A psychologist found out why some people in relationships tend to look for reasons why their partner will leave them.

dr Nicole LePera of Philadelphia has garnered a following of over 6.1 million people for her work on healing one’s inner self and understanding why emotional intimacy matters.

“Many of us are constantly looking for evidence that our partner is going to leave us or hurt us in some way,” she began her viral account Twitter Thread.

dr  Nicole LePera [pictured]from Philadelphia, has gained a following of over 6.1 million people because of her work on healing one's inner self and understanding emotional intimacy

dr Nicole LePera [pictured]from Philadelphia, has gained a following of over 6.1 million people because of her work on healing one’s inner self and understanding emotional intimacy

“When we are anxiously clinging, we struggle to feel secure in our relationships. We are fixated on: what our partner is thinking, doing, or how they might hurt us. Our fear is that we will be abandoned.’

People with anxious attachment styles are overly concerned with their partner’s feelings and emotions and tend to be needy in relationships.

You often want to be around other people but are afraid that others won’t want that.

“While we fear abandonment, at a deep unconscious level we actually fear emotional intimacy,” revealed Dr. LePera.

This can be for a variety of reasons, but the psychologist provided an example of how emotional intimacy in childhood was often relegated to being shamed or ridiculed, severely punished, or emotionally abandoned — such as through silence.

“Being actually seen, heard and witnessed inspires fear (and sometimes even fear or panic). This is where sabotage patterns come into play. We fear intimacy, so we engage in behaviors that block intimacy. Also known as self-protection.”

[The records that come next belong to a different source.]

(** C1: for every list of transfer events, after the resolver pass the
    owner field of each token refers to the [Owner] entity that the owner
    map holds for the [to] address of the last transfer, in arrival order,
    that is about this token, however many transfers of the batch are about
    it; and the enrichment that follows leaves it so. *)
Theorem token_owner_is_last_recipient (env : Env) (cfg : Config) (ctx : Context)
    (now : Z) (store : Store) (transfersData : list TransferEvent)
    (tid : string) (td : TransferEvent) :
  last_transfer_of tid transfersData = Some td ->
  let run := processTransfers env cfg ctx now store transfersData in
  owner_resolved (run_resolved run) tid td
  /\ owner_resolved (enriched run) tid td.
Proof.
  intros Hlast. cbn zeta.
  destruct (resolve_spec store transfersData) as (Hwf & Hres & _).
  specialize (Hres tid td Hlast).
  split; [done|].
  destruct Hres as (token & tok & o & Hgt & Hl & Hid & Hown & Hgo & Ho).
  unfold enriched, owner_resolved.
  cbn [processTransfers run_resolved run_init r_heap r_owners r_tokens].
  destruct (initTokens_frame env cfg ctx now (r_heap (resolve store transfersData))
              (r_newTokens (resolve store transfersData)) (wf_new_NoDup _ _ Hwf))
    as [Howners Htokens].
  destruct (Htokens token tok Hl) as (tok' & Hl' & Hid' & Hown').
  exists token, tok', o. rewrite Howners. split_and!; congruence.
Qed.

Lemma token_owner_is_last_recipient_witness :
  last_transfer_of "7" Scenario.batch = Some Scenario.b_to_c
  /\ owner_resolved
       (run_resolved (processTransfers Scenario.gateway_up main_config Scenario.ctx 0
                        Scenario.store Scenario.batch)) "7" Scenario.b_to_c
  /\ owner_resolved
       (enriched (processTransfers Scenario.gateway_up main_config Scenario.ctx 0
                    Scenario.store Scenario.batch)) "7" Scenario.b_to_c.
Proof.
  split; [reflexivity|].
  apply (token_owner_is_last_recipient Scenario.gateway_up main_config Scenario.ctx 0
           Scenario.store Scenario.batch "7" Scenario.b_to_c).
  reflexivity.
Defined.

(** ** The shape of a document *)

Lemma map_attributes_objects (items : list json) :
  Forall (fun a => a <> JNull) items ->
  exists attrs, map_attributes items = inr attrs /\ length attrs = length items.
Proof.
  induction 1 as [|a items Ha _ (attrs & IH & Hlen)]; cbn.
  - by exists [].
  - assert (Hattr : exists x, to_attribute a = inr x).
    { unfold to_attribute. destruct a; cbn; eauto. done. }
    destruct Hattr as [x ->]. rewrite IH. eexists. split; [done|]. cbn. by rewrite Hlen.
Qed.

A psychologist found out why some people in relationships tend to look for reasons why their partner will leave them

A psychologist found out why some people in relationships tend to look for reasons why their partner will leave them

Examples of harmful “self-protection”

  • Push-pull behavior (shuts down when someone approaches)
  • Seeking affection or attention outside of our relationship
  • Building a “hard front” (defense mechanism)
  • stone walls (silent treatment)

The psychologist also revealed that the lack of authentic emotional intimacy leads to a need for constant reassurance that you are safe and loved.

“Our partner’s mood or emotions dictate our own emotional state,” she said. “We are only doing well when our partner is doing well. And what our partner feels about us becomes how we feel about ourselves.”

She added: “Our well-being depends on the emotional state of someone outside of us. It feels like an emotional rollercoaster ride.”

This anxious attachment style can often result in people choosing mates who are similarly emotionally damaged and unavailable, which can lead to an even deeper fear of abandonment.

People with anxious attachment styles are overly concerned with their partner's feelings and emotions and tend to be needy in relationships

People with anxious attachment styles are overly concerned with their partner’s feelings and emotions and tend to be needy in relationships

The unhealthy cycle created by fear of abandonment

This becomes a cycle:

I look to my partner for reassurance —-> they deny my need for connection

—-> I am abandoned —-> I withdraw —-> you feel abandoned.

My basic belief “I will leave” is confirmed.

And the cycle repeats itself.

Thousands thanked Dr. LePera for providing a simple breakdown of such a complicated emotional turmoil cycle and sharing her own experience of anxiety in relationships.

“This thread gave me an epiphany as to why I’ve always felt this way,” wrote one woman. “I love the parts about how subconsciously we fear intimacy and then we end up being overly influenced by other people’s moods.”

Another added: “That’s spot on. We lived this cycle for the first 20 years of our marriage. Patience and maturity have led to happier days over the last 15 years.’